Oglądając pierwszy sezon byłem nim oczarowany. Przymknąłem wtedy oko na różne azjatyckie bzdurki, bo całościowo serial bronił się i był czymś nowym. To było chore, ale wciągające. Drugi sezon dobrze się rozpoczął - pierwsze dwa odcinki dały mi nadzieję na godną kontynuację. Później gdy doszło do zabawy w zielone czerwone również świetnie się to oglądało... do momentu kiczowatej muzyki. Nie wiem po co twórcy zdecydowali się ponownie na taki zabieg. Piszesz, że miało nadać to dramatu - ja tego tak nie odebrałem. Następna gra to już festiwal infantylności. Kompletnie nie czułem zagrożenia, a wesoła piosenka zdegradowała resztki napięcia. Przyznaję, że ostatnia z gier zrobiła na mnie konkretne wrażenie i tego właśnie oczekiwałem. To jednak za mało, żebym powiedział "dobry sezon" albo "lepszy od jedynki". Dodatkowo wątek odsieczy grupy na łodziach zmęczył mnie. Podsumowując sezon 2 w moim odczuciu jest średni. Nic specjalnego, ale Ty możesz mieć inne zdanie. Kwestia gustu, dnia i nastawienia.
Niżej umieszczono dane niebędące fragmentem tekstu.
(** * react-ui-walkthrough: the TutorialProvider component

    A shallow embedding of [src/lib/TutorialProvider.tsx]: the step
    navigation handlers ([handleNext], [handleClose]), the tooltip
    placement computation ([updateTooltipPosition]) and what the component
    renders ([TutorialProvider], [Tooltip]).

    Conventions of the embedding.
    - A JavaScript number that carries a length in pixels is an exact
      rational ([Q]); equality of such numbers is [==].  [NaN], the
      infinities and rounding are outside the model.  Where they matter
      (the clamp, the addition of the offsets) the placement arithmetic
      is embedded a second time, on binary64 floats, in [Double].
    - [window.innerWidth], [window.innerHeight], [offsetWidth] and
      [offsetHeight] are non-negative integers in the DOM, hence [N].
    - The two [useState] cells and the registration of the resize
      listener form the record [State]; a handler is a function on it.
    - An access [x.f] on [undefined] raises [TypeError]; code that can
      raise returns a [result].
    - A [CSSProperties] object is a finite map from property names to
      values, and object spread is a right-biased merge. *)

From Stdlib Require Import ZArith QArith Qminmax Lia.
From Stdlib Require Import Lqa.
From Stdlib Require Import Floats SpecFloat.
From stdpp Require Import gmap strings list.

Local Open Scope Z_scope.

(** ** Data model *)

Module VerticalPosition.
Inductive t := Top | Bottom | Middle.
End VerticalPosition.

Module HorizontalPosition.
Inductive t := Left | Right | Center.
End HorizontalPosition.

(** The value of a style property: a string, a plain number, or the
    template string [`${q}px`] of a number [q]. *)
Inductive CssValue :=
| CssStr (s : string)
| CssNum (n : Z)
| CssPx (q : Q).

Abbreviation CSSProperties := (gmap string CssValue).

(** [`${q}px`] depends on the value of [q] only, not on the fraction that
    denotes it. *)
Definition px (q : Q) : CssValue := CssPx (Qred q).
(** One divided by a finite positive number with an exponent of at least
    [-52] is a finite positive number: it is not zero. *)
Lemma SFdiv_one_positive m e :
  valid_binary (S754_finite false m e) = true -> (-52 <= e)%Z ->
  exists m' e', SF64div (Prim2SF 1) (S754_finite false m e) = S754_finite false m' e'.
Proof.
  intros Hvalid He. cbn [SpecFloat.valid_binary] in Hvalid.
  unfold bounded, canonical_mantissa in Hvalid.
  apply andb_true_iff in Hvalid. destruct Hvalid as [Hcanon Hmax].
  apply Z.eqb_eq in Hcanon. apply Z.leb_le in Hmax.
  change (emax - prec)%Z with 971%Z in Hmax.
  assert (Hdigits : Z.pos (digits2_pos m) = 53%Z).
  { change (fexp prec emax (Z.pos (digits2_pos m) + e))
      with (Z.max (Z.pos (digits2_pos m) + e - 53) (-1074)) in Hcanon. lia. }
  assert (Hm : (Z.pos m < 2 ^ 53)%Z).
  { pose proof (@Zdigits2_gt (Z.pos m) ltac:(lia)) as Hgt. cbn [Zdigits2] in Hgt.
    rewrite Hdigits in Hgt. exact Hgt. }
  change (Prim2SF 1) with (S754_finite false 4503599627370496 (-52)).
  unfold SF64div, SFdiv. cbn [xorb].
  pose proof (@SFdiv_core_binary_bound 4503599627370496 (-52) m e) as Hcore.
  assert (Hmore : let '(q, e', _) :=
                    SFdiv_core_binary prec emax 4503599627370496 (-52) (Z.pos m) e in
                  (0 < q)%Z /\ (-1074 <= e')%Z).
  { unfold SFdiv_core_binary. cbn [Zdigits2]. rewrite Hdigits.
    change (Z.pos (digits2_pos 4503599627370496)) with 53%Z.
    change (fexp prec emax (53 + -52 - (53 + e)))
      with (Z.max (53 + -52 - (53 + e) - 53) (-1074)).
    set (e' := Z.min _ (-52 - e)).
    assert (He' : (-1074 <= e' <= -53 - e)%Z) by (unfold e'; lia).
    destruct (-52 - e - e')%Z as [|k|k] eqn:Hs; try lia.
    rewrite Z.shiftl_mul_pow2 by lia.
    assert (Hpow : (2 <= 2 ^ Z.pos k)%Z).
    { change 2%Z with (2 ^ 1)%Z at 1. apply Z.pow_le_mono_r; lia. }
    destruct (Z.div_eucl (4503599627370496 * 2 ^ Z.pos k) (Z.pos m)) as [q r] eqn:Hdiv.
    assert (Hq : q = (4503599627370496 * 2 ^ Z.pos k / Z.pos m)%Z).
    { change (4503599627370496 * 2 ^ Z.pos k / Z.pos m)%Z
        with (fst (Z.div_eucl (4503599627370496 * 2 ^ Z.pos k) (Z.pos m))).
      rewrite Hdiv. reflexivity. }
    split; [|lia]. subst q. apply Z.div_str_pos.
    change (2 ^ 53)%Z with 9007199254740992%Z in Hm. lia. }
  destruct (SFdiv_core_binary prec emax 4503599627370496 (-52) (Z.pos m) e)
    as [[q e'] l].
  destruct Hcore as (_ & Hd & He'). destruct Hmore as [Hq Hlow].
  change (Z.pos (digits2_pos 4503599627370496)) with 53%Z in Hd.
  destruct (@binary_round_aux_pos false q e' l Hq ltac:(lia) ltac:(lia))
    as (m' & e'' & Hr & _).
  exists m', e''. exact Hr.
Qed.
Stosowanie wesołej, czy kiczowatej muzyki, to nierzadko stosowany wybieg twórców, mający na celu wywołanie zamieszania związanego z rozdźwiękiem między akcją, a podkładem muzycznym. Podczas batalii widz oczekuje muzyki podnoszącej powagę sytuacji, a w zamian dostaje kiczowatą muzyczkę rodem z bajek dla dzieci. Podobny, ale odwrotny wybieg stosuje się w komediach, gdzie zabawnej sytuacji towarzyszy muzyka, którą można zastosować z powodzeniem w bitwie pięciu armii.
Film już nie skupia się na samej grze o przetrwanie, ale dużo czasu poświęca możliwościom manipulacyjnych Yeong-il (i konsekwencjach z nimi związanych), który nie dość, że czuje się na tyle pewnie, że sam uczestniczy w rozgrywkach, to jeszcze potrafi przekonać połowę (+1) ludzi do swojej koncepcji poprawy ich losu.
Rozumiem rozczarowanie widzów, którzy oczekiwali kolejnych odcinków "Ninja Warrior", a dostali porcję azjatyckiego kina, w której główny bohater wrzeszczy na wszystkich jak opętany i aż prosi się o to, żeby mu ktoś kazał się wreszcie zamknąć.